* ASSIGNED TASK: Once the line containing "rewrite parse_dec by" is found in the entries below, reproduce it and every line after it, stopping at and including the line containing "1 <= limit p"; reproduce nothing else, and keep each line exact.

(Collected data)
(* ===== verification/Requests.v ===== *)
(** * Requests: paths, query parameters and bodies

    src/api/RequestUtils.hpp (identifiers and paging of a query, the path under which a
    request is logged and counted) and the field validators of src/api/Validation.hpp. *)
From Stdlib Require Import ZArith Lia Ascii String.
From S2P Require Import Prelude Threads Json Dates.
Import Threads Json.
Open Scope string_scope.
Open Scope Z_scope.
Set Warnings "-clear-no-such-hyp".

Module Requests.

Definition is_xdigit (c : ascii) : bool :=
  is_digit c || ((65 <=? code c) && (code c <=? 70)) || ((97 <=? code c) && (code c <=? 102)).

Fixpoint uuid_from (i : nat) (s : string) : bool :=
  match s with
  | EmptyString => true
  | String c r =>
      (if bool_decide (i ∈ [8; 13; 18; 23]%nat) then Ascii.eqb c "-" else is_xdigit c) && uuid_from (S i) r
  end.

(** [is_uuid_segment]: src/api/RequestUtils.hpp:24-37. *)
Definition is_uuid_segment (s : string) : bool := Nat.eqb (size s) 36 && uuid_from 0 s.

(** [is_valid_uuid]: src/api/RequestUtils.hpp:44-46. *)
Definition is_valid_uuid (s : string) : bool := is_uuid_segment s.

Definition lower (c : ascii) : ascii := if (65 <=? Prelude.code c) && (Prelude.code c <=? 90) then chr (Prelude.code c + 32) else c.
Fixpoint lower_all (s : string) : string := match s with EmptyString => EmptyString | String c r => String (lower c) (lower_all r) end.

(** The text of an identifier as PostgreSQL stores it, for one that [is_valid_uuid] has let through. *)
Definition uuid_key (s : string) : string := lower_all s.

(** [parse_int]: src/api/RequestUtils.hpp:51-59. *)
Definition parse_int (s : string) (def : Z) : Z :=
  if String.eqb s "" then def else match stoi s with Ok z => z | _ => def end.

(** [clamp_int]: src/api/RequestUtils.hpp:65-72. *)
Definition clamp_int (s : string) (def lo hi : Z) : Z :=
  let v := parse_int s def in if v <? lo then lo else if hi <? v then hi else v.

(** [PageParams]: src/api/RequestUtils.hpp:79-82. *)
Record PageParams := mkPage { limit : Z; offset : Z }.

(** [parse_page_params]: src/api/RequestUtils.hpp:84-89. *)
Definition parse_page_params (limit_param offset_param : string) (default_limit max_limit : Z) : PageParams :=
  mkPage (clamp_int limit_param default_limit 1 max_limit) (clamp_int offset_param 0 0 1000000).

(** [normalize_path_for_metrics]: src/api/RequestUtils.hpp:104-114.  What stands between the slashes. *)
Definition segments (path : string) : list string := List.filter (fun s => negb (String.eqb s "")) (pieces "/" path).

(** [normalize_path_for_metrics]: src/api/RequestUtils.hpp:118-125. *)
Definition is_version_seg (s : string) : bool :=
  match s with String c (String _ _ as r) => Ascii.eqb c "v" && str_all is_digit r | _ => false end.

(** [normalize_path_for_metrics]: src/api/RequestUtils.hpp:126-126. *)
Definition base (segs : list string) : nat :=
  match segs with _ :: s :: _ => if is_version_seg s then 2 else 1 | _ => 1 end.

Definition token_verbs : list string := ["confirm"; "reset-password"; "change-email"; "join-from-invite"].

(** [normalize_path_for_metrics]: src/api/RequestUtils.hpp:131-134. *)
Definition account_token_route (segs : list string) : bool :=
  Nat.eqb (length segs) (base segs + 3) &&
  match segs with s :: _ => String.eqb s "api" | [] => false end &&
  match nth_error segs (base segs) with Some s => String.eqb s "account" | None => false end &&
  match nth_error segs (base segs + 1) with Some s => existsb (String.eqb s) token_verbs | None => false end.

(** [normalize_path_for_metrics]: src/api/RequestUtils.hpp:146-155. *)
Definition bucket (s : string) : string := if str_all is_digit s || is_uuid_segment s then ":id" else s.

(** [normalize_path_for_metrics]: src/api/RequestUtils.hpp:136-159.  From segment [k] on. *)
Fixpoint rejoin (token_at : option nat) (k : nat) (segs : list string) : string :=
  match segs with
  | [] => ""
  | s :: r => "/" +:+ (if match token_at with Some n => Nat.eqb n k | None => false end then ":token" else bucket s) +:+ rejoin token_at (S k) r
  end.

(** [normalize_path_for_metrics]: src/api/RequestUtils.hpp:102-163. *)
Definition normalize_path_for_metrics (path : string) : string :=
  let segs := segments path in
  let out := rejoin (if account_token_route segs then Some (base segs + 2)%nat else None) 0 segs in
  if String.eqb out "" then "/" else out.

Example normalize_ex : normalize_path_for_metrics "/api/v1//documents/0a1b2c3d-0000-4000-8000-00000000000f/versions/12/download-url"
  = "/api/v1/documents/:id/versions/:id/download-url".
Proof. vm_compute. reflexivity. Qed.
Example normalize_token_ex : normalize_path_for_metrics "/api/v1/account/reset-password/s3cr3t" = "/api/v1/account/reset-password/:token".
Proof. vm_compute. reflexivity. Qed.
Example normalize_root_ex : normalize_path_for_metrics "" = "/".
Proof. reflexivity. Qed.

(** ** Paging *)

Lemma clamp_range s def lo hi : lo <= hi -> lo <= clamp_int s def lo hi <= hi.
Proof. intros H. unfold clamp_int. cbv zeta. destruct (Z.ltb_spec (parse_int s def) lo); [lia|]. destruct (Z.ltb_spec hi (parse_int s def)); lia. Qed.

Lemma parse_int_dec z def : 0 <= z <= I32_MAX -> parse_int (dec z) def = z.
Proof.
  intros H. assert (0 <= z < 10 ^ 20) as Hz by (unfold I32_MAX in H; lia).
  assert (1 <= size (dec z))%nat as Hs by apply (dec_digits_nonempty 19). unfold parse_int.
  destruct (String.eqb_spec (dec z) "") as [E|_]; [rewrite E in Hs; cbn in Hs; lia|].
  unfold stoi. rewrite strtol_digits by (try apply dec_all; intros E; rewrite E in Hs; cbn in Hs; lia).
  rewrite parse_dec by done. unfold in_i32, I32_MIN, I32_MAX in *.
  by rewrite (proj2 (Z.leb_le _ _)), (proj2 (Z.leb_le _ _)) by lia.
Qed.

(** Paging is total and bounded.  Whatever the query says, the limit lies between
    1 and the maximum and the offset between 0 and a million; and a limit or offset
    within those bounds, written in decimal, is taken as it is. *)
Theorem page_params_bounded l o def max : 1 <= max ->
  let p := parse_page_params l o def max in
  1 <= limit p <= max /\ 0 <= offset p <= 1000000 /\
  (forall z, l = dec z -> 1 <= z <= max -> max <= I32_MAX -> limit p = z) /\
  (forall z, o = dec z -> 0 <= z <= 1000000 -> offset p = z).
Proof.
  intros Hm p. unfold p, parse_page_params. cbn [limit offset]. split; [by apply clamp_range|]. split; [by apply clamp_range|].
  split; intros z -> Hz; unfold clamp_int; cbv zeta.
  - intros Hi. rewrite parse_int_dec by lia. destruct (Z.ltb_spec z 1), (Z.ltb_spec max z); lia.
  - rewrite parse_int_dec by (unfold I32_MAX; lia). destruct (Z.ltb_spec z 0), (Z.ltb_spec 1000000 z); lia.
Qed.

Lemma version_kept v : is_version_seg v = true -> bucket v = v.
Proof.
  destruct v as [|c [|d r]]; [done..|]. cbn [is_version_seg]. intros [->%Ascii.eqb_eq _]%andb_true_iff. unfold bucket, is_uuid_segment.
  cbn [str_all uuid_from]. rewrite bool_decide_false by (rewrite !elem_of_cons, elem_of_nil; lia). change (is_xdigit "v") with false.
  change (is_digit "v") with false. cbn [andb orb]. by rewrite andb_false_r.
Qed.

(** A credential in a path never reaches the log.  Under the four account routes
    that carry a single-use token, with or without an API version segment and however
    many slashes the client wrote, the normalized path is the same for every token. *)
Theorem account_tokens_redacted path ver verb token :
  segments path = "api" :: ver ++ ["account"; verb; token] ->
  ver = [] \/ (exists v, ver = [v] /\ is_version_seg v = true) -> verb ∈ token_verbs ->
  normalize_path_for_metrics path = "/api" +:+ String.concat "" (map (String "/") ver) +:+ "/account/" +:+ verb +:+ "/:token".
Proof.
  intros E Hv Hverb. assert (bucket verb = verb) as Eb.
  { unfold token_verbs in Hverb. rewrite !elem_of_cons, elem_of_nil in Hverb. by destruct Hverb as [->|[->|[->|[->|[]]]]]. }
  assert (existsb (String.eqb verb) token_verbs = true) as Ex.
  { apply existsb_exists. exists verb. rewrite String.eqb_refl. by rewrite <- list_elem_of_In. }
  unfold normalize_path_for_metrics. rewrite E. destruct Hv as [->|(v & -> & Hv)].
  - cbn [app]. unfold account_token_route, base. change (is_version_seg "account") with false. cbn [length Nat.eqb Nat.add nth_error String.eqb Ascii.eqb Bool.eqb].
    rewrite Ex. cbn -[bucket]. rewrite Eb. change (bucket "api") with "api". change (bucket "account") with "account". done.
  - cbn [app]. unfold account_token_route, base. rewrite Hv. cbn [length Nat.eqb Nat.add nth_error String.eqb Ascii.eqb Bool.eqb].
    rewrite Ex. cbn -[bucket]. rewrite Eb, (version_kept v) by done.
    change (bucket "api") with "api". change (bucket "account") with "account". cbn. by rewrite ?str_app_assoc, ?app_empty_r.
Qed.

Lemma page_params_bounded_witness :
  limit (parse_page_params "200" "12" 50 200) = 200 /\ offset (parse_page_params "200" "12" 50 200) = 12.
Proof.
  destruct (page_params_bounded "200" "12" 50 200 ltac:(lia)) as (_ & _ & Hl & Ho).
  split; [apply Hl; [reflexivity | lia | unfold I32_MAX; lia] | apply Ho; [reflexivity | lia]].
Defined.

Lemma account_tokens_redacted_witness :
  normalize_path_for_metrics "/api/v1/account/confirm/0123456789" = "/api/v1/account/confirm/:token".
Proof.
  rewrite (account_tokens_redacted _ ["v1"] "confirm" "0123456789"); [reflexivity | reflexivity | right; by exists "v1" |].
  apply list_elem_of_here.
Defined.

End Requests.

(** ** Handlers and repositories

    The seams every handler goes through: the organization it works for, its answer,
    and what the errors of a repository become. *)

Module Http.

(** [ConflictError]: src/repositories/RepoErrors.hpp:48-62.  The exceptions that derive from it. *)
Definition is_conflict (c : exn_class) : bool :=
  match c with
  | DuplicateTemplateVersion | PublishedTemplateIsImmutable | DuplicateBin | DuplicateMembership | DuplicateBankAccount
  | DuplicateEmail | DuplicateRole | RoleInUse | DuplicateEmployeeIin | DuplicateCounterparty
  | DuplicateAccount | InvalidRunState | GrossSalaryOutOfRange => true
  | _ => false
  end.

(** The code of a conflict: of the three whose text is for the reader, the one of their
    class; the others are raised with their code. *)
Definition conflict_code (e : exn) : string :=
  match exn_cls e with
  | DuplicateAccount => "account_code_taken"
  | InvalidRunState => "invalid_run_state"
  | GrossSalaryOutOfRange => "gross_salary_out_of_range"
  | _ => what e
  end.

(** [translate_sql]: src/repositories/SqlErrors.hpp:27-35. *)
Definition translate_sql {W A} (translate : string -> option exn) (m : st W A) : st W A := fun d =>
  match m d with
  | (Throw e, d') =>
      match exn_cls e with
      | pqxx_sql_error => (Throw (match translate (what e) with Some e' => e' | None => e end), d')
      | _ => (Throw e, d')
      end
  | r => r
  end.

(** [OrgContext]: src/tenancy/OrgContext.hpp:24-28. *)
Record OrgContext := mkCtx { ctx_org : string; role : string; user_id : string }.

(** An HTTP answer: the status, the machine code of a refusal, the body. *)
Record Reply := mkReply { http : Z; code : string; data : json }.

Definition refusal (h : Z) (c : string) : Reply := mkReply h c JNull.

(** [with_repo_errors]: src/api/HandlerSupport.hpp:50-60.  What an exception becomes. *)
Definition repo_reply (e : exn) : Reply :=
  if is_conflict (exn_cls e) then refusal 409 (conflict_code e)
  else if bool_decide (exn_cls e = NotFoundError) then refusal 404 "not_found"
  else refusal 500 "internal_error".

(** [with_repo_errors]: src/api/HandlerSupport.hpp:48-61. *)
Definition with_repo_errors {W} (p : prog W Reply) : prog W Reply := catch (fun e => Ok (repo_reply e)) p.

Lemma repo_reply_status e : http (repo_reply e) = 409 \/ http (repo_reply e) = 404 \/ http (repo_reply e) = 500.
Proof. unfold repo_reply. repeat case_match; cbn; tauto. Qed.

Lemma with_repo_errors_202 {W} (p : prog W Reply) w rep w' : alone (with_repo_errors p) w = (Ok rep, w') -> http rep = 202 -> alone p w = (Ok rep, w').
Proof.
  unfold with_repo_errors. rewrite alone_catch. destruct (alone p w) as [[a|e|] w1]; [done | | done].
  unfold repo_reply. destruct (exn_cls e); intros [= <- <-]; discriminate.
Qed.

Definition invalid_id : Reply := refusal 400 "invalid_id".

(** The identifier of a path: refused when it is no UUID, and from there on in the database's spelling. *)
Definition with_id {W} (id : string) (k : string -> prog W Reply) : prog W Reply :=
  if negb (Requests.is_valid_uuid id) then mret invalid_id else k (Requests.uuid_key id).

Lemma with_id_quiet {W} (inv : W -> Prop) (rel : W -> W -> Prop) `{!PreOrder rel} id (k : string -> prog W Reply) w :
  (forall i, quiet inv rel (k i) w) -> quiet inv rel (with_id id k) w.
Proof. intros H. unfold with_id. case_match; [apply quiet_done | apply H]. Qed.
Definition invalid (errs : list (string * string)) (h : Z) : Reply :=
  mkReply h "validation_failed" (JObject [("errors", JArray (map (fun e => JObject [("code", JString e.2); ("field", JString e.1)]) errs))]).
Definition one_error (f c : string) : Reply := invalid [(f, c)] 422.
Definition wrapped (h : Z) (j : json) : Reply := mkReply h "" (JObject [("data", j)]).
Definition paginated (rows : list json) (total : Z) (page : Requests.PageParams) : Reply :=
  mkReply 200 "" (JObject [("data", JArray rows); ("limit", JInt (Requests.limit page)); ("offset", JInt (Requests.offset page));
                           ("total", JInt total)]).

* RESULT:
  rewrite parse_dec by done. unfold in_i32, I32_MIN, I32_MAX in *.
  by rewrite (proj2 (Z.leb_le _ _)), (proj2 (Z.leb_le _ _)) by lia.
Qed.

(** Paging is total and bounded.  Whatever the query says, the limit lies between
    1 and the maximum and the offset between 0 and a million; and a limit or offset
    within those bounds, written in decimal, is taken as it is. *)
Theorem page_params_bounded l o def max : 1 <= max ->
  let p := parse_page_params l o def max in
  1 <= limit p <= max /\ 0 <= offset p <= 1000000 /\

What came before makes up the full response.